La cuestión se volvió a colar en el orden del día a raíz de una interpelación del PSPV, que reclamaba que se abra un debate sobre la aplicación de la tasa turística en València, un gravamen que tanto los grupos de la oposición como muchos ciudadanos vienen reivindicando desde hace tiempo como instrumento para compensar las externalidades negativas que genera el turismo masivo y ayudar a sufragar los servicios públicos.
Ante ello, Llobet decidió elevar el foco al Ejecutivo central: “Lo que pueden hacer es pedir al Gobierno de España que habilite en la Ley de Haciendas Locales un nuevo tributo, un impuesto voluntario sobre las estancias turísticas y que sea recaudado íntegramente por las ciudades, sin ningún condicionante, que seamos las ciudades las que tengamos potestad para poder regularla e implantarla y ahí, sí que podremos debatir”, respondió apelando a la bancada socialista.
La edil defendió que esta reforma debería permitir su aplicación “a los más de 8.000 municipios de España”, otorgando “un amplio margen” para decidir si se implanta o no y con qué intensidad. “Que sea voluntaria y que la puedan aplicar con mayor o menor presión fiscal en función de la realidad de cada destino y del momento que estén viviendo”, añadió.
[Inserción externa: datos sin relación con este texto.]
(* ===== verification/Ctype.v ===== *)
(** * Character classes (src/lib/ctype.c, src/include/rosx/ctype.h)

    The table [_ctype] gives each of the 256 characters the bits of the classes it
    belongs to, and the macros test these bits.  A character is a byte, as a
    number from 0 to 255; the macros convert their argument to [unsigned char]. *)

From stdpp Require Import base list.
From Stdlib Require Import ZArith Lia.
From S2P Require Import Prelude.
#[local] Open Scope Z_scope.

Definition _U : Z := 0x01.
Definition _L : Z := 0x02.
Definition _D : Z := 0x04.
Definition _C : Z := 0x08.
Definition _P : Z := 0x10.
Definition _S : Z := 0x20.
Definition _X : Z := 0x40.
Definition _SP : Z := 0x80.

#[local] Notation "a ∣ b" := (Z.lor a b) (at level 50, left associativity).

Definition _ctype : list Z := [
_C;_C;_C;_C;_C;_C;_C;_C;                             (* 0-7 *)
_C;_C∣_S;_C∣_S;_C∣_S;_C∣_S;_C∣_S;_C;_C;              (* 8-15 *)
_C;_C;_C;_C;_C;_C;_C;_C;                             (* 16-23 *)
_C;_C;_C;_C;_C;_C;_C;_C;                             (* 24-31 *)
_S∣_SP;_P;_P;_P;_P;_P;_P;_P;                         (* 32-39 *)
_P;_P;_P;_P;_P;_P;_P;_P;                             (* 40-47 *)
_D;_D;_D;_D;_D;_D;_D;_D;                             (* 48-55 *)
_D;_D;_P;_P;_P;_P;_P;_P;                             (* 56-63 *)
_P;_U∣_X;_U∣_X;_U∣_X;_U∣_X;_U∣_X;_U∣_X;_U;           (* 64-71 *)
_U;_U;_U;_U;_U;_U;_U;_U;                             (* 72-79 *)
_U;_U;_U;_U;_U;_U;_U;_U;                             (* 80-87 *)
_U;_U;_U;_P;_P;_P;_P;_P;                             (* 88-95 *)
_P;_L∣_X;_L∣_X;_L∣_X;_L∣_X;_L∣_X;_L∣_X;_L;           (* 96-103 *)
_L;_L;_L;_L;_L;_L;_L;_L;                             (* 104-111 *)
_L;_L;_L;_L;_L;_L;_L;_L;                             (* 112-119 *)
_L;_L;_L;_P;_P;_P;_P;_C;                             (* 120-127 *)
0;0;0;0;0;0;0;0;0;0;0;0;0;0;0;0;                     (* 128-143 *)
0;0;0;0;0;0;0;0;0;0;0;0;0;0;0;0;                     (* 144-159 *)
_S∣_SP;_P;_P;_P;_P;_P;_P;_P;_P;_P;_P;_P;_P;_P;_P;_P; (* 160-175 *)
_P;_P;_P;_P;_P;_P;_P;_P;_P;_P;_P;_P;_P;_P;_P;_P;     (* 176-191 *)
_U;_U;_U;_U;_U;_U;_U;_U;_U;_U;_U;_U;_U;_U;_U;_U;     (* 192-207 *)
_U;_U;_U;_U;_U;_U;_U;_P;_U;_U;_U;_U;_U;_U;_U;_L;     (* 208-223 *)
_L;_L;_L;_L;_L;_L;_L;_L;_L;_L;_L;_L;_L;_L;_L;_L;     (* 224-239 *)
_L;_L;_L;_L;_L;_L;_L;_P;_L;_L;_L;_L;_L;_L;_L;_L].    (* 240-255 *)

Definition __ismask (x : Z) : Z := nth (Z.to_nat (x mod 2 ^ 8)) _ctype 0.

(** [(__ismask(c) & bits) != 0]. *)
Definition has_class (bits c : Z) : bool := negb (Z.land (__ismask c) bits =? 0).

Definition isalnum (c : Z) : bool := has_class (_U ∣ _L ∣ _D) c.
Definition isalpha (c : Z) : bool := has_class (_U ∣ _L) c.
Definition iscntrl (c : Z) : bool := has_class _C c.
Definition isdigit (c : Z) : bool := has_class _D c.
Definition isgraph (c : Z) : bool := has_class (_P ∣ _U ∣ _L ∣ _D) c.
Definition islower (c : Z) : bool := has_class _L c.
Definition isprint (c : Z) : bool := has_class (_P ∣ _U ∣ _L ∣ _D ∣ _SP) c.
Definition ispunct (c : Z) : bool := has_class _P c.
Definition isspace (c : Z) : bool := has_class _S c.
Definition isupper (c : Z) : bool := has_class _U c.
Definition isxdigit (c : Z) : bool := has_class (_D ∣ _X) c.
Definition isblank (c : Z) : bool := (c =? 32) || (c =? 9).
Definition isascii (c : Z) : bool := c mod 2 ^ 8 <=? 0x7f.
Definition toascii (c : Z) : Z := Z.land (c mod 2 ^ 8) 0x7f.

(** The parameter is an [unsigned char], the assignment wraps to one. *)
Definition __tolower (c : Z) : Z :=
  let c := c mod 2 ^ 8 in if isupper c then (c - (65 - 97)) mod 2 ^ 8 else c.
Definition __toupper (c : Z) : Z :=
  let c := c mod 2 ^ 8 in if islower c then (c - (97 - 65)) mod 2 ^ 8 else c.
Definition tolower (c : Z) : Z := __tolower c.
Definition toupper (c : Z) : Z := __toupper c.

(** ** What the table says

    A statement about every byte is checked by running through the 256 of them. *)

Definition all_bytes : list Z := Z.of_nat <$> seq 0 256.

Lemma byte_enum (P : Z -> bool) :
  forallb P all_bytes = true -> forall c, 0 <= c < 2 ^ 8 -> P c = true.
Proof.
  intros H c Hc. rewrite forallb_forall in H. apply H. unfold all_bytes.
  apply list_elem_of_In, list_elem_of_fmap. exists (Z.to_nat c).
  split; [lia|]. apply elem_of_seq. lia.
Qed.

Ltac by_bytes :=
  match goal with
  | |- forall c, 0 <= c < 2 ^ 8 -> @?L c = @?R c =>
    intros c Hc; apply eqb_prop; revert c Hc;
    apply (byte_enum (fun c => eqb (L c) (R c))); vm_compute; reflexivity
  end.

Lemma isdigit_spec : forall c, 0 <= c < 2 ^ 8 -> isdigit c = (48 <=? c) && (c <=? 57).
Proof. by_bytes. Qed.

Lemma isspace_spec : forall c, 0 <= c < 2 ^ 8 ->
  isspace c = (9 <=? c) && (c <=? 13) || (c =? 32) || (c =? 160).
Proof. by_bytes. Qed.

Lemma isxdigit_spec : forall c, 0 <= c < 2 ^ 8 ->
  isxdigit c = isdigit c || (65 <=? c) && (c <=? 70) || (97 <=? c) && (c <=? 102).
Proof. by_bytes. Qed.

Lemma isspace_0 : isspace 0 = false.
Proof. reflexivity. Qed.

Lemma isalnum_split : forall c, 0 <= c < 2 ^ 8 -> isalnum c = isalpha c || isdigit c.
Proof. by_bytes. Qed.

(** Every printing character is graphic or a hard space, and control characters
    never print. *)
Lemma isprint_split : forall c, 0 <= c < 2 ^ 8 ->
  isprint c = (isgraph c || (c =? 32) || (c =? 160)) && negb (iscntrl c).
Proof. by_bytes. Qed.

(** Changing the case of an ASCII letter and back is the identity, and only
    letters change. *)
Lemma case_roundtrip : forall c, 0 <= c < 2 ^ 8 ->
  (toupper (tolower c) =? (if isupper c then c else toupper c)) = true.
Proof. apply byte_enum. vm_compute. reflexivity. Qed.

(** The case functions on characters of the upper half: [ÿ] is marked as a lower
    case letter and its upper case would be [ß], which is marked so too. *)
Lemma toupper_y_diaeresis : toupper 255 = 223 /\ islower 223 = true /\ isupper 223 = false.
Proof. by vm_compute. Qed.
En ese sentido, instó directamente al grupo socialista: “Lo que pueden hacer es dirigirse a los ministros de Turismo o Hacienda y que lo regulen a través de la Ley de Haciendas Locales. Interpéleles, pónganse a trabajar, ustedes tienen las herramientas jurídicas para poder hacerlo”.
Con estas palabras, el equipo de gobierno que preside María José Catalá introduce un nuevo argumento en la larga lista de justificaciones que ha esgrimido para posponer el debate sobre este impuesto. Hasta ahora, el argumento recurrente del ejecutivo local había sido la inexistencia de un marco jurídico autonómico que permita aplicar la tasa en la ciudad. No en vano, el Consell de Carlos Mazón derogó en 2023 la norma aprobada por el Botànic que habilitaba a los municipios a implantar este gravamen de forma voluntaria. De hecho, la propia Catalá, como diputada en Les Corts, votó a favor de su eliminación. Un hecho que nuevamente le ha reprochado el concejal socialista, Javier Mateo, en su intervención.
En la actualidad, el Consell que preside Juanfran Pérez Llorca mantiene esa posición de rechazo a la tasa turística y ha reiterado su “no” a recuperar ese instrumento fiscal. En este contexto, la intervención de Llobet introduce un desplazamiento del debate: ante la falta de marco autonómico, emplaza -vía encargo al Grupo Municipal Socialista- al Gobierno central a modificar la legislación estatal para que sean los ayuntamientos quienes tengan la potestad directa de regular e implantar el impuesto.
Cabe señalar que otros ayuntamientos, como el de Málaga, ya han planteado al Gobierno central la conveniencia de reformar la Ley de Haciendas Locales para habilitar expresamente este tipo de tributo de ámbito municipal.
Mientras en València el debate sigue aplazándose condicionado al encaje jurídico del tributo, en otros territorios la tasa turística ya es una realidad o está en proceso de implantación. Catalunya fue pionera en su aplicación, seguida por les Illes Balears. En los últimos tiempos se han sumado ciudades gallegas como Vigo, Santiago de Compostela o A Coruña, y también el País Vasco o Asturias han anunciado su intención de ponerla en marcha.